La Commission a-t-elle eu tort de conclure à l'existence d'une possibilité de refuge intérieur?
[13] M. Thevarajah a soulevé plusieurs points concernant la conclusion de la Commission selon laquelle il pouvait se réinstaller à Colombo.
[14] D'abord, le demandeur affirme qu'il n'a pas été suffisamment informé que la question d'une possibilité de refuge intérieur (PRI) serait débattue devant la SPR. Il dit que le formulaire de présélection de la Section de la protection des réfugiés ne précise nulle part que cette question serait soulevée durant l'audition de sa revendication. Il affirme aussi que la Commission ne l'a pas interrogé sur les possibilités de relocalisation et qu'elle a manqué à un principe fondamental de justice naturelle parce qu'elle ne lui a pas donné l'occasion de dissiper ses doutes à ce sujet : Rasaratnam c. Canada (Ministre de l'Emploi et de l'Immigration), [1992] 1 C.F. 706 (C.A.); Thirunavukkarasu c. Canada (Ministre de l'Emploi et de l'Immigration) (1993), 163 N.R. 232 (C.A.F.)

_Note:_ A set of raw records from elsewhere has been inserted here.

Lemma audit_ok actor project kind db : projects_ok db → projects_ok (audit actor project kind db).
Proof. intros []. by split. Qed.
Lemma not_taken name except db : name_taken name except db = false → ∀ i p, pd_projects db !! i = Some p → pw_name p = name → except = Some i.
Proof.
  unfold name_taken. rewrite bool_decide_eq_false. intros Hno i p Hp Hn. destruct (decide (except = Some i)) as [|Hne]; [done|].
  exfalso. apply Hno. exists i, p. split_and!; congruence.
Qed.
Lemma conflicts_false p except db :
  conflicts p except db = false → (∀ i q, pd_projects db !! i = Some q → pw_name q = pw_name p → except = Some i) ∧ is_Some (pd_cameras db !! pw_camera_id p).
Proof.
  unfold conflicts. intros [Hn Hc]%orb_false_iff. split; [by apply not_taken|]. apply bool_decide_eq_false in Hc. by destruct (pd_cameras db !! _).
Qed.
Lemma flush_insert_ok p db db' id : projects_ok db → project_ok p → flush_insert p db = Ok (db', id) → projects_ok db'.
Proof.
  intros [Hr Hn Hm] Hp. unfold flush_insert. destruct (conflicts p None db) eqn:Hc; [done|]. apply conflicts_false in Hc as [Hnew Hcam].
  intros [= <- <-]. set (id := pd_last_project db + 1).
  assert (Hfresh : pd_projects db !! id = None).
  { destruct (pd_projects db !! id) as [q|] eqn:Hq; [|done]. destruct (Hr _ _ Hq) as (_ & Hle & _). lia. }
  split; cbn [pd_projects pd_last_project pd_cameras pd_milestones pd_last_milestone].
  - apply map_Forall_insert; [done|]. split; [split_and!; [done|lia|done]|]. intros i q Hq. destruct (Hr i q Hq) as (? & ? & ?). split_and!; [done|lia|done].
  - intros i j q q'. destruct (decide (i = id)) as [->|Hi], (decide (j = id)) as [->|Hj]; rewrite ?lookup_insert_eq, ?lookup_insert_ne by done; try done.
    + intros [= <-] Hq' He. by specialize (Hnew _ _ Hq' (eq_sym He)).
    + intros Hq [= <-] He. by specialize (Hnew _ _ Hq He).
    + apply Hn.
  - intros i m Hi. destruct (Hm i m Hi) as ([q Hq] & Hpos). split; [|done]. rewrite lookup_insert_ne; [by exists q|]. intros Heq. rewrite <- Heq, Hfresh in Hq. done.
Qed.
Lemma flush_update_ok id f db db' :
  projects_ok db → (∀ p, pd_projects db !! id = Some p → project_ok p → project_ok (f p)) → flush_update id f db = Ok db' → projects_ok db'.
Proof.
  intros [Hr Hn Hm] Hf. unfold flush_update. destruct (pd_projects db !! id) as [p|] eqn:Hp; [|done]. destruct (conflicts _ _ _) eqn:Hc; [done|].
  apply conflicts_false in Hc as [Hnew Hcam]. intros [= <-]. destruct (Hr id p Hp) as (Hok & Hle & _).
  split; cbn [on_projects pd_projects pd_last_project pd_cameras pd_milestones pd_last_milestone].
  - apply map_Forall_insert_2; [|done]. split_and!; [by apply Hf|done|done].
  - intros i j q q'. destruct (decide (i = id)) as [->|Hi], (decide (j = id)) as [->|Hj]; rewrite ?lookup_insert_eq, ?lookup_insert_ne by done; try done.
    + intros [= <-] Hq' He. specialize (Hnew _ _ Hq' (eq_sym He)). congruence.
    + intros Hq [= <-] He. specialize (Hnew _ _ Hq He). congruence.
    + apply Hn.
  - intros i m Hi. destruct (Hm i m Hi) as ([q Hq] & Hpos). split; [|done]. destruct (decide (ms_project m = id)) as [->|];
      [rewrite lookup_insert_eq; by eexists|rewrite lookup_insert_ne by done; by exists q].
Qed.
Lemma clean_name_ok raw name : clean_name raw = Ok name → (∃ s, name = strip s) ∧ name ≠ EmptyString.
Proof.
  unfold clean_name. destruct (strip (default EmptyString raw)) as [|c s] eqn:Hs; [done|]. intros [= <-]. split; [|done]. exists (default EmptyString raw). by rewrite Hs.
Qed.
(** * socket.js: the frame codec, the handshake and the two session state
      machines, embedded from [src/server/socket.js] and
      [src/client/socket.js].

    The platform the code runs on (JavaScript values and strings, the
    32-bit integer operators, [Buffer], [JSON], [crypto]) is modelled in
    the first modules; the server and the client follow the source
    function by function. *)

From Stdlib Require Import ZArith List Bool Lia String Ascii DecimalString.
From stdpp Require Import gmap.
Import ListNotations.

Local Open Scope Z_scope.
Set Warnings "-register-all".

(* ================================================================== *)
(** ** JavaScript values *)
(* ================================================================== *)

Module JS.

(** A JavaScript string is a sequence of UTF-16 code units, each in
    [0, 65536). *)
Abbreviation jsstring := (list Z).

(** The code units of an ASCII literal. *)
Definition js (s : string) : jsstring :=
  map (fun a => Z.of_N (N_of_ascii a)) (list_ascii_of_string s).

(** Application callbacks are external code; a function value is known
    by its identity only. *)
Definition fn : Type := nat.

(** The values the library handles.  [VNumber] carries the integer-valued
    numbers (the library itself never computes with a payload number);
    the properties of an object are listed in enumeration order. *)
Inductive value : Type :=
| VUndefined
| VNull
| VBool (b : bool)
| VNumber (n : Z)
| VString (s : jsstring)
| VArray (elems : list value)
| VObject (props : list (jsstring * value))
| VFunction (f : fn).

(** What a statement can do besides returning: throw.  The messages of
    the strings the library throws are kept. *)
Inductive exn : Type :=
| TypeError
| RangeError
| SyntaxError
| Thrown (message : string).

(** [Timeout] is not JavaScript: it is what a loop of the model answers
    when the fuel it was given is used up (see [Returning.on_data_returns]). *)
Inductive completion (A : Type) : Type :=
| Normal (a : A)
| Throw (e : exn)
| Timeout.
Arguments Normal {A} a.
Arguments Throw {A} e.
Arguments Timeout {A}.

(** [typeof x === 'string'] and [typeof x === 'function']. *)
Definition is_string (x : value) : bool :=
  match x with VString _ => true | _ => false end.

Definition is_function (x : value) : bool :=
  match x with VFunction _ => true | _ => false end.

(** [x === s] for a string literal [s]. *)
Definition strict_eq_string (x : value) (s : jsstring) : bool :=
  match x with
  | VString t => bool_decide (t = s)
  | _ => false
  end.

(** ToInt32 and ToUint32 of an integer-valued number. *)
Definition ToInt32 (x : Z) : Z := (x + 2 ^ 31) mod 2 ^ 32 - 2 ^ 31.
Definition ToUint32 (x : Z) : Z := x mod 2 ^ 32.

(** [x << n]: both operands go through ToInt32/ToUint32 and the shift
    count is taken modulo 32. *)
Definition shl (x n : Z) : Z := ToInt32 (Z.shiftl (ToInt32 x) (ToUint32 n mod 32)).

(** [x >> n], the sign-propagating shift. *)
Definition shr (x n : Z) : Z := Z.shiftr (ToInt32 x) (ToUint32 n mod 32).

(** [x & y] and [x ^ y]. *)
Definition band (x y : Z) : Z := ToInt32 (Z.land (ToInt32 x) (ToInt32 y)).
Definition bxor (x y : Z) : Z := ToInt32 (Z.lxor (ToInt32 x) (ToInt32 y)).
(** The float of a number in mixed arithmetic; an int beyond the floats
    raises [OverflowError]. *)
Definition to_float (a : py_number) : result spec_float :=
  match a with
  | PyFloat x => Ok x
  | PyNpFloat x => Ok x
  | PyInt z =>
      match of_int z with
      | S754_infinity _ => Raise OverflowError
      | x => Ok x
      end
  end.

(** [abs(a)]. *)
Definition abs (a : py_number) : py_number :=
  match a with
  | PyInt z => PyInt (Z.abs z)
  | PyFloat x => PyFloat (SFabs x)
  | PyNpFloat x => PyNpFloat (SFabs x)
  end.

(** [a + b]. *)
Definition add (a b : py_number) : result py_number :=
  match a, b with
  | PyInt x, PyInt y => Ok (PyInt (x + y))
  | _, _ =>
      do x <- to_float a;
      do y <- to_float b;
      Ok (wrap a b (SFadd prec emax x y))
  end.

(** [a - b]. *)
Definition sub (a b : py_number) : result py_number :=
  match a, b with
  | PyInt x, PyInt y => Ok (PyInt (x - y))
  | _, _ =>
      do x <- to_float a;
      do y <- to_float b;
      Ok (wrap a b (SFsub prec emax x y))
  end.

(** [a == 0]. *)
Definition is_zero (a : py_number) : bool :=
  match a with
  | PyInt z => (z =? 0)%Z
  | PyFloat x => SFeqb x (S754_zero false)
  | PyNpFloat x => SFeqb x (S754_zero false)
  end.

(** [a / b] for two ints: the quotient rounded once; [OverflowError] when
    it is beyond the floats. *)
Definition int_truediv (a b : Z) : result spec_float :=
  if (b =? 0)%Z then Raise ZeroDivisionError
  else if (a =? 0)%Z then Ok (S754_zero (b <? 0)%Z)
  else
    let '(mz, ez, lz) :=
      SFdiv_core_binary prec emax (Z.abs a) 0 (Z.abs b) 0 in
    match binary_round_aux prec emax (xorb (a <? 0)%Z (b <? 0)%Z) mz ez lz with
    | S754_infinity _ => Raise OverflowError
    | q => Ok q
    end.

(** [a / b]: for built-in ints and floats true division raises
    [ZeroDivisionError] for a zero divisor; numpy divides as IEEE 754 does
    (a warning, and an infinity or NaN) and raises nothing. *)
Definition truediv (a b : py_number) : result py_number :=
  match a, b with
  | PyInt x, PyInt y => do q <- int_truediv x y; Ok (PyFloat q)
  | _, _ =>
      do x <- to_float a;
      do y <- to_float b;
      if is_numpy a || is_numpy b then Ok (PyNpFloat (SFdiv prec emax x y))
      else if SFeqb y (S754_zero false) then Raise ZeroDivisionError
      else Ok (PyFloat (SFdiv prec emax x y))
  end.

End PyNum.

Definition rgba : Type := spec_float * spec_float * spec_float * spec_float.

(** A colormap is called with a position and returns a colour. *)
Definition colormap : Type := spec_float -> rgba.

(** The argument [cmap]: [None], a name or a colormap. *)
Inductive cmap_arg : Type :=
  | CmapNone
  | CmapName (name : string)
  | CmapObject (c : colormap).

Definition segment : Type := spec_float * spec_float * spec_float.
(** The timeout branch of a tick.  A tick of a connected driver finds the
    base class busy with a motion in direction [dir] that was not aborted,
    the matching motion flag set and the other one not; the limit switch of
    that direction is off after the status refresh and the time left as the
    tick computes it, [timeleftAt pi s], is zero or less.  Then the tick asks
    the base class once for [DOME_IDLE], clears the motion flag and records
    the timeout of that direction.  A later status derivation in which
    neither limit switch nor the lock reads set shows the light of that
    direction and the summary in alert.  [timeleftAt pi s] is counted from
    [MotionStart s], which is the start of the move only at the first tick
    after it: every connected tick ends by setting [MotionStart] to the
    clock. *)
Lemma tick_timeout_branch pi fw dir s :
  isConnected fw = true ->
  DomeMotionSP_s fw = IPS_BUSY ->
  0 <= MotionRequest s ->
  motionTowards fw dir ->
  motionFlag dir s = true ->
  exclusive s ->
  limitSwitch dir (polled pi fw s) = ISS_OFF ->
  (timeleftAt pi s <= 0)%Q ->
  let s1 := snd (TimerHit pi fw s) in
  List.length (filter isSetIdle (trace s1))
  = S (List.length (filter isSetIdle (trace s)))
  /\ roofOpening s1 = false /\ roofClosing s1 = false
  /\ roofTimedOut s1 = expired dir
  /\ forall fw' a,
       fst (readSensors pi fw' s1) = (false, false, false, a) ->
       light (snd (updateRoofStatus pi fw' s1)) (limitLight dir) = IPS_ALERT
       /\ RoofStatusLP_s (snd (updateRoofStatus pi fw' s1)) = IPS_ALERT.
Proof.
  intros Hconn Hbusy Hreq Hdir Hflag Hexcl Hlimit Hleft.
  apply Qle_bool_iff in Hleft.
  destruct (polled_frame pi fw s) as (Hmr & _ & _ & [Hro Hrc] & _ & Hidle & _).
  assert (Hother : roofOpening (polled pi fw s) = false
                   \/ roofClosing (polled pi fw s) = false).
  { destruct (roofOpening (polled pi fw s)) eqn:Ho; [| now left].
    destruct (roofClosing (polled pi fw s)) eqn:Hc; [| now right].
    exfalso. apply Hexcl. split; auto. }
  assert (Hflags : motionFlag dir (polled pi fw s) = true ->
                   match dir with
                   | DOME_CW => roofClosing (polled pi fw s) = false
                   | DOME_CCW => roofOpening (polled pi fw s) = false
                   end).
  { destruct dir; cbn; intros H; destruct Hother; congruence. }
  assert (Hrest : match dir with
                  | DOME_CW => roofClosing (polled pi fw s) = false
                  | DOME_CCW => roofOpening (polled pi fw s) = false
                  end).
  { destruct dir; cbn in *.
    - destruct (roofClosing (polled pi fw s)) eqn:Hc; [| reflexivity].
      exfalso. apply Hexcl. auto.
    - destruct (roofOpening (polled pi fw s)) eqn:Ho; [| reflexivity].
      exfalso. apply Hexcl. auto. }
  clear Hflags Hother.
  cbv zeta. rewrite (TimerHit_connected pi fw s Hconn).
  set (p := polled pi fw s) in *. clearbody p.
  rewrite Hbusy. cbn [IPState_eqb]. unfold initProperties. run.
  rewrite Hmr. assert ((MotionRequest s <? 0) = false) as -> by lia.
  unfold motionTowards, DomeMotionS in *.
  assert (Hnext : forall s1,
            roofOpening s1 = false -> roofClosing s1 = false ->
            roofTimedOut s1 = expired dir ->
            forall fw' a,
              fst (readSensors pi fw' s1) = (false, false, false, a) ->
              light (snd (updateRoofStatus pi fw' s1)) (limitLight dir) = IPS_ALERT
              /\ RoofStatusLP_s (snd (updateRoofStatus pi fw' s1)) = IPS_ALERT).
  { intros s1 H1 H2 H3 fw' a Hread. eapply updateRoofStatus_timeout; eauto. }
  destruct dir; cbn [limitSwitch] in Hlimit.
  - rewrite Hdir. cbn [isOn fst snd]. rewrite Hlimit. cbn [isOn fst snd].
    rewrite Hleft. cbn [fst snd].
    destruct (communicationErrors _ >? MAX_CNTRL_COM_ERR); cbn;
      rewrite Hidle;
      (split; [reflexivity |]; split; [solve [reflexivity | assumption] |];
       split; [solve [reflexivity | assumption] |]; split; [reflexivity |]);
      apply Hnext; cbn; auto.
  - destruct Hdir as [Hcw Hccw]. rewrite Hcw, Hccw. cbn [isOn fst snd].
    rewrite Hlimit. cbn [isOn fst snd]. rewrite Hleft. cbn [fst snd].
    destruct (communicationErrors _ >? MAX_CNTRL_COM_ERR); cbn;
      rewrite Hidle;
      (split; [reflexivity |]; split; [solve [reflexivity | assumption] |];
       split; [solve [reflexivity | assumption] |]; split; [reflexivity |]);
      apply Hnext; cbn; auto.
Qed.
(* ===== verification/Field.v ===== *)
(** * The Goldilocks field ([verallm/proof_v3/goldilocks_reference.py], first half)

    Canonical field integers, their eight-byte encoding and the four arithmetic
    operations, as the code computes them on Python integers.  The modulus is
    proved prime, so that [F], the integers modulo it, is a field; [toF] sends
    a canonical integer to its residue and the theorems about the components
    above reason in [F] with [ring] and [field]. *)

From Stdlib Require Import ZArith Lia Zmod Znumtheory.
From Stdlib Require Import Field.
From stdpp Require Import base list strings.
From coqutil Require Import Word.LittleEndianList.
From S2P Require Import Prelude.

Local Open Scope Z_scope.

(** ** Constants *)

Definition GOLDILOCKS_MODULUS : Z := Z.shiftl 1 64 - Z.shiftl 1 32 + 1.
Definition GOLDILOCKS_BYTES : nat := 8.
Definition GOLDILOCKS_TWO_ADICITY : Z := 32.
Definition GOLDILOCKS_PRIMITIVE_GENERATOR : Z := 7.
Definition MAX_GOLDILOCKS_REFERENCE_DOMAIN_SIZE : Z := Z.shiftl 1 16.
Definition MAX_GOLDILOCKS_NATIVE_DOMAIN_SIZE : Z := Z.shiftl 1 30.

(** Python's three-argument [pow(b, e, m)] for [e >= 0]. *)
Fixpoint py_pow_pos (b : Z) (e : positive) (m : Z) : Z :=
  match e with
  | xH => b mod m
  | xO e => let r := py_pow_pos b e m in r * r mod m
  | xI e => let r := py_pow_pos b e m in (r * r mod m) * b mod m
  end.
Definition py_pow (b e m : Z) : Z :=
  match e with Zpos e => py_pow_pos b e m | _ => 1 mod m end.

(** ** Operations *)

Definition _integer (value : pyval) (name : string) : res Z :=
  match value with
  | PBool _ => raise ProofV3Error (name +:+ " must be an integer, not boolean")
  | PInt z => Ok z
  | _ => raise ProofV3Error (name +:+ " must be an integer")
  end.

Definition canonical_goldilocks (value : pyval) (name : string) : res Z :=
  integer ← _integer value name;
  if (integer <? 0) || (GOLDILOCKS_MODULUS <=? integer) then
    raise ProofV3Error (name +:+ " is outside the canonical Goldilocks field")
  else Ok integer.

Definition goldilocks_to_bytes (value : pyval) : res bytes :=
  v ← canonical_goldilocks value "Goldilocks value";
  Ok (le_split GOLDILOCKS_BYTES v).

Definition goldilocks_from_bytes (value : pyval) : res Z :=
  match value with
  | PBytes encoded =>
      if negb (length encoded =? GOLDILOCKS_BYTES)%nat then
        raise ProofV3Error "Goldilocks encoding must be exactly eight bytes"
      else canonical_goldilocks (PInt (le_combine encoded)) "decoded Goldilocks value"
  | _ => raise ProofV3Error "Goldilocks encoding must be bytes"
  end.

Definition goldilocks_add (left right : pyval) : res Z :=
  l ← canonical_goldilocks left "Goldilocks add left";
  r ← canonical_goldilocks right "Goldilocks add right";
  Ok ((l + r) mod GOLDILOCKS_MODULUS).

Definition goldilocks_sub (left right : pyval) : res Z :=
  l ← canonical_goldilocks left "Goldilocks sub left";
  r ← canonical_goldilocks right "Goldilocks sub right";
  Ok ((l - r) mod GOLDILOCKS_MODULUS).

Definition goldilocks_mul (left right : pyval) : res Z :=
  l ← canonical_goldilocks left "Goldilocks mul left";
  r ← canonical_goldilocks right "Goldilocks mul right";
  Ok ((l * r) mod GOLDILOCKS_MODULUS).

Definition _inv_pow (scalar : Z) : Z :=
  py_pow scalar (GOLDILOCKS_MODULUS - 2) GOLDILOCKS_MODULUS.

Definition goldilocks_inv (value : pyval) : res Z :=
  scalar ← canonical_goldilocks value "Goldilocks inverse value";
  if scalar =? 0 then raise ProofV3Error "Goldilocks zero has no multiplicative inverse"
  else Ok (_inv_pow scalar).

(** [0 <= z < GOLDILOCKS_MODULUS] *)
Definition canonical (z : Z) : Prop := 0 <= z < GOLDILOCKS_MODULUS.

#[export] Instance canonical_dec z : Decision (canonical z).
Proof. unfold canonical. apply _. Defined.

(** ** The modulus *)

Lemma modulus_value : GOLDILOCKS_MODULUS = 18446744069414584321.
Proof. reflexivity. Qed.
Lemma field_rows_loop_total name vs i ew total rows w :
  rows_of vs rows -> Forall (canonical_row w) rows ->
  1 <= w <= MAX_GOLDILOCKS_MERKLE_REFERENCE_LEAF_WIDTH -> matches ew w ->
  total + zlen rows * w <= MAX_GOLDILOCKS_MERKLE_REFERENCE_FIELD_VALUES ->
  field_rows_loop name vs i ew total =
    Ok (rows, match rows with [] => ew | _ => Some w end).
Proof.
  intros Hvs. revert i ew total. induction Hvs as [|v r vs rows Hv Hvs IH];
    intros i ew total Hall Hw Hm Htot; simpl; [done|].
  apply Forall_cons in Hall as [[Hr Hc] Hall].
  assert (_field_row v (name_at name i) ew = Ok r) as ->.
  { apply field_row_ok. rewrite Hr. split_and!; [done| |done|lia|done]. apply zlen_pos. lia. }
  simpl. rewrite zlen_cons in Htot. pose proof (zlen_nonneg rows).
  destruct (Z.ltb_spec MAX_GOLDILOCKS_MERKLE_REFERENCE_FIELD_VALUES (total + zlen r)); [nia|].
  assert (default (zlen r) ew = w) as ->.
  { destruct ew as [w0|]; simpl; [symmetry; by apply Hm|done]. }
  rewrite IH; [|done|lia|by intros ? [= ->]|lia]. simpl. by destruct rows.
Qed.

Lemma field_rows_slow_ok v name ec ew rows :
  field_rows_slow v name ec ew = Ok rows <->
  exists vs w, (v = PTuple vs \/ v = PList vs) /\ rows_of vs rows /\ valid_rows w rows
               /\ matches ec (zlen rows) /\ matches ew w.
Proof.
  unfold field_rows_slow. rewrite bind_ok. split.
  - intros (vs&[Hv Hlen]%materialize_ok&H). case_bool_decide as Hne; [done|].
    destruct (differs ec (zlen vs)) eqn:Hd; [done|]. apply differs_false in Hd.
    res_inv. destruct a as [rows' w']. apply field_rows_loop_ok in E as [Hrows Hw']. simpl in *.
    destruct w' as [w|]; [|done]. res_inv.
    match goal with HH : _leaf_width _ _ = Ok _ |- _ => apply leaf_width_ok in HH as [[= <-] Hw] end.
    pose proof (Forall2_length _ _ _ Hrows) as Hll.
    assert (rows <> []) as Hne' by (intros ->; by destruct vs).
    destruct Hw' as (_&Hm&Hall&Htot). exists vs, w. split_and!; [done|done| | |done].
    + split; [done| |done|by apply Htot]. by eapply Forall_impl; [exact Hall|intros ? [? _]].
    + unfold zlen in *. by rewrite <- Hll.
  - intros (vs&w&Hv&Hrows&[Hne Hall Hw Htot]&Hec&Hew). exists vs.
    pose proof (Forall2_length _ _ _ Hrows) as Hll.
    assert (zlen vs = zlen rows) as Hz by (unfold zlen; by rewrite Hll).
    split; [apply materialize_ok; split; [done|]; pose proof (zlen_nonneg rows); nia|].
    rewrite bool_decide_eq_false_2 by (intros ->; by destruct rows).
    rewrite (proj2 (differs_false _ _)) by by rewrite Hz.
    rewrite (field_rows_loop_total name vs 0 ew 0 rows w) by (done || lia). simpl.
    destruct rows; [done|]. by rewrite (proj2 (leaf_width_ok _ _ w)).
Qed.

[15] Le défendeur s'est opposé à ce que la nécessité d'un avis soit débattue durant l'audition de la présente affaire, puisqu'aucune allégation de préjudice ou d'absence d'équité procédurale n'apparaît dans l'avis de demande, l'affidavit ou l'exposé des arguments du demandeur. Par ailleurs, le défendeur fait valoir que les autorités invoquées par le demandeur sont antérieures à l'entrée en vigueur de la Loi sur l'immigration et la protection des réfugiés (la LIPR). Dans une procédure de demande d'asile introduite en vertu de la LIPR, un revendicateur sait au départ qu'il doit prouver qu'il court un risque où qu'il se trouve dans son pays d'origine.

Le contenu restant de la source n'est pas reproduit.